_WORK INSTRUCTION_
Beneath this task are records; print exactly the stretch of them from the line with "k_pages s = replicate" through the line with "k_npages_basemem s ≤ PGNUM", both ends included.

_THE DATA_
(** Page_init leaves a well-formed free list that holds exactly the
    base-memory pages other than page 0 and the page of the AP entry code,
    and the pages from the end of the boot allocations to the end of
    memory; it changes only pages[] and the list head. *)
Theorem page_init_spec kend s nf :
  k_pages s = replicate (Z.to_nat (k_npages s)) (mkPage None 0) →
  8 ≤ k_npages s ≤ 65536 → k_nextfree s = KERNBASE + nf → 0 ≤ nf < 2 ^ 28 →
  k_npages_basemem s ≤ PGNUM nf → k_npages_basemem s ≤ k_npages s →
  ∃ ps h l, page_init kend s = Ok tt (with_page_free_list h (with_pages ps s)) ∧
    alloc_inv (with_page_free_list h (with_pages ps s)) l ∧
    ∀ i, i ∈ l ↔ PGNUM nf ≤ Z.of_nat i < k_npages s ∨
                 (1 ≤ Z.of_nat i < k_npages_basemem s ∧ i ≠ 7%nat).
Proof.
  intros. destruct (page_init_run kend s nf) as (ps & h & Hr & Hi); [done..|].
  exists ps, h. eexists. split; [exact Hr|]. split; [exact Hi|].
  intros i. apply elem_of_init_free. unfold PGNUM. apply Z.shiftr_nonneg, u32_range.
Qed.

Lemma page_init_spec_witness :
  ∃ ps h l, page_init 0 (demo_kernel 16 10 49152) =
      Ok tt (with_page_free_list h (with_pages ps (demo_kernel 16 10 49152))) ∧
    alloc_inv (with_page_free_list h (with_pages ps (demo_kernel 16 10 49152))) l ∧
    ∀ i, i ∈ l ↔ PGNUM 49152 ≤ Z.of_nat i < 16 ∨ (1 ≤ Z.of_nat i < 10 ∧ i ≠ 7%nat).
Proof.
  apply (page_init_spec 0 (demo_kernel 16 10 49152) 49152).
  - reflexivity.
  - cbn. lia.
  - reflexivity.
  - lia.
  - vm_compute. discriminate.
  - vm_compute. discriminate.
Defined.

(** Page_alloc returns NULL and changes nothing when the free list is
    empty; otherwise it returns the first page of the list, takes it off
    the list with a zero count and no link, leaves every other page alone,
    and changes memory only to fill that page with zeroes if asked to. *)
Theorem page_alloc_spec flags s l :
  alloc_inv s l →
  match l with
  | [] => page_alloc flags s = Ok None s
  | i :: l' => ∃ s', page_alloc flags s = Ok (Some i) s' ∧ alloc_inv s' l' ∧
      k_pages s' = <[i := mkPage None 0]> (k_pages s) ∧
      (∀ a, rd8 (k_mem s') a =
        if tst flags ALLOC_ZERO && (page2pa i <=? a) && (a <? page2pa i + PGSIZE)
        then 0 else rd8 (k_mem s) a)
  end.
Proof.
  intros H. destruct l as [|i l].
  - by apply page_alloc_nil, (ai_chain _ _ H).
  - exists (after_alloc (tst flags ALLOC_ZERO) i s).
    split; [by eapply page_alloc_cons|]. split; [by apply alloc_inv_after_alloc|].
    split; [done|]. intros a. cbn. destruct (tst flags ALLOC_ZERO); [|done].
    destruct (Z.leb_spec (page2pa i) a), (Z.ltb_spec a (page2pa i + PGSIZE)); cbn;
      [by rewrite rd8_mem_set_in by lia|by rewrite rd8_mem_set_out by lia..].
Qed.
Lemma page_remove_run :
  cur_ok s → ∃ T p lg, table_at (k_mem s) D (PDX va) = Some T ∧ k_pages s !! P = Some p ∧
    page_remove (kva_of D) va s = Ok tt (after_remove T (pp_ref p) lg) ∧
    vm_inv (after_remove T (pp_ref p) lg) (if pp_ref p =? 1 then P :: l else l) Ds ex.
Proof.
  intros Hc. destruct page_lookup_run as (T & HT & Hlk).
  destruct mapped_table as (T' & HT' & HPT & HTn). rewrite HT in HT'. simplify_eq.
  destruct mapped_frame as (HPn & HPl & p & Hp & Hlk0 & Hr).
  pose proof (vi_alloc _ _ _ _ Hinv) as Ha. pose proof (ai_max _ _ Ha).
  pose proof (PTX_range va).
  set (s1 := after_decref P (pp_ref p) s).
  assert (Hc1 : cur_ok s1) by (unfold s1, after_decref; by destruct (pp_ref p =? 1)).
  destruct (tlb_invalidate_run (kva_of D) va s1 Hc1) as [lg Hlg].
  exists T', p, lg. split_and!; [done|done| |].
  - unfold page_remove. mcall Hlk. mcall page_decref_run. fold s1. mcall Hlg.
    rewrite kstore_ent by lia. unfold after_remove. cbn. unfold s1. by rewrite after_decref_mem.
  - unfold after_remove.
    pose proof (alloc_inv_after_decref _ _ _ _ Ha HPl HPn Hr) as Ha1.
    assert (Hnp : k_npages s1 = k_npages s)
      by (unfold s1, after_decref; by destruct (pp_ref p =? 1)).
    constructor.
    + by eapply alloc_inv_ext, Ha1.
    + cbn. fold s1. rewrite Hnp.
      apply (write_pte_wf _ _ _ D T' (PDX va)); [apply Hinv|done|by apply user_PDX|done|done|done].
    + cbn. intros q p' Hq.
      rewrite (write_pte_uses _ (k_npages s) _ D _ (PDX va));
        [|apply Hinv|done|by apply user_PDX|done|done].
      rewrite HP. change (frame (u32 0)) with (@None nat).
      rewrite (bool_decide_eq_false_2 (None = Some q)) by done.
      pose proof (vi_ref _ _ _ _ Hinv _ _ Hp) as HrP.
      assert (Hq' : q = P ∧ pp_ref p' = pp_ref p - 1 ∨ q ≠ P ∧ k_pages s !! q = Some p').
      { revert Hq. unfold after_decref. destruct (Z.eqb_spec (pp_ref p) 1); cbn;
          intros [(-> & <- & _)|[? ?]]%list_lookup_insert_Some; cbn; auto. left. cbn. lia. }
      destruct Hq' as [[-> ->]|[Hne Hq']].
      * rewrite bool_decide_eq_true_2 by done. cbn [zb]. lia.
      * rewrite bool_decide_eq_false_2 by (intros [= ->]; done). cbn [zb].
        rewrite (vi_ref _ _ _ _ Hinv _ _ Hq'). lia.
    + apply Hinv.
Qed.
End remove.

(** ** What page-table operations leave alone *)

(** [s'] differs from [s] in pages[], the free list, memory and log only. *)
Definition vm_frame (s s' : kst) : Prop := ∃ ps h m lg,
  s' = with_log lg (with_mem m (with_page_free_list h (with_pages ps s))).

Lemma vm_frame_refl s : vm_frame s s.
Proof. exists (k_pages s), (k_page_free_list s), (k_mem s), (k_log s). by destruct s. Qed.

Lemma vm_frame_trans s1 s2 s3 : vm_frame s1 s2 → vm_frame s2 s3 → vm_frame s1 s3.
Proof.
  intros (? & ? & ? & ? & ->) (ps & h & m & lg & ->). by exists ps, h, m, lg.
Qed.

Lemma vm_frame_cur s s' : vm_frame s s' → cur_ok s → cur_ok s'.
Proof. by intros (? & ? & ? & ? & ->). Qed.

Lemma vm_frame_npages s s' : vm_frame s s' → k_npages s' = k_npages s.
Proof. by intros (? & ? & ? & ? & ->). Qed.

Lemma vm_frame_pages s ps : vm_frame s (with_pages ps s).
Proof. exists ps, (k_page_free_list s), (k_mem s), (k_log s). by destruct s. Qed.
(* ===== verification/KernMap.v ===== *)
(** The address space that mem_init sets up: boot_map_region maps a region
    page by page and nothing else, the mappings of mem_init and mem_init_mp
    give the layout of inc/memlayout.h, and the checks that mem_init runs on
    the result succeed. *)

From S2P Require Import Prelude Mmu Printfmt Console KState Pmap PageTable Env MemInit.
From Stdlib Require Import ZArith Lia String.
From stdpp Require Import base tactics numbers list sets.
Open Scope Z_scope.

(** ** The kernel's page directory *)

(** The directory entry of UVPT refers to the directory itself; the others
    refer to tables. *)
Abbreviation UVPDX := 957 (only parsing).
Definition pdx_ok (d : Z) : Prop := 0 ≤ d < NPDENTRIES ∧ d ≠ UVPDX.

(** Virtual pages by number. *)
Definition vpage_ok (n : Z) : Prop := 0 ≤ n < 1048576 ∧ n / NPTENTRIES ≠ UVPDX.

(** A directory in page [D] whose tables are pages in use, one per entry,
    with the permissions that pgdir_walk gives them. *)
Record kdir (s : kst) (l : list nat) (D : nat) : Prop := {
  kd_alloc : alloc_inv s l;
  kd_dir : Z.of_nat D < k_npages s;
  kd_used : D ∉ l;
  kd_pde : ∀ d T, pdx_ok d → table_at (k_mem s) D d = Some T →
    rd32 (k_mem s) (ent D d) = mkpte T 7 ∧ Z.of_nat T < k_npages s ∧ (T ∉ l) ∧ T ≠ D;
  kd_inj : ∀ d d' T, pdx_ok d → pdx_ok d' →
    table_at (k_mem s) D d = Some T → table_at (k_mem s) D d' = Some T → d = d';
  kd_cur : cur_ok s }.

Lemma vpage_pdx n : vpage_ok n → pdx_ok (n / NPTENTRIES).
Proof.
  intros [H ?]. split; [|done].
  split; [apply Z.div_pos; lia|apply Z.div_lt_upper_bound; lia].
Qed.
(** Case analysis on the comparisons of the goal, without the cases that
    arithmetic excludes. *)
Ltac zcases :=
  repeat (match goal with
          | |- context [?a <=? ?b] => destruct (Z.leb_spec a b)
          | |- context [?a <? ?b] => destruct (Z.ltb_spec a b)
          end; cbn [andb]; try (exfalso; lia)).

(** Pages that are neither the directory, nor one of its tables, nor free. *)
Definition not_dir (s : kst) (l : list nat) (D q : nat) : Prop :=
  q ≠ D ∧ (q ∉ l) ∧ ∀ d, pdx_ok d → table_at (k_mem s) D d ≠ Some q.

(** ** Writing an entry, and a new table *)

Section kwrite.
Context (s : kst) (l : list nat) (D T : nat) (n v : Z).
Hypothesis H : kdir s l D.
Hypothesis Hn : vpage_ok n.
Hypothesis HT : table_at (k_mem s) D (n / NPTENTRIES) = Some T.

_ANSWER BOX_
  k_pages s = replicate (Z.to_nat (k_npages s)) (mkPage None 0) →
  8 ≤ k_npages s ≤ 65536 → k_nextfree s = KERNBASE + nf → 0 ≤ nf < 2 ^ 28 →
  k_npages_basemem s ≤ PGNUM nf → k_npages_basemem s ≤ k_npages s →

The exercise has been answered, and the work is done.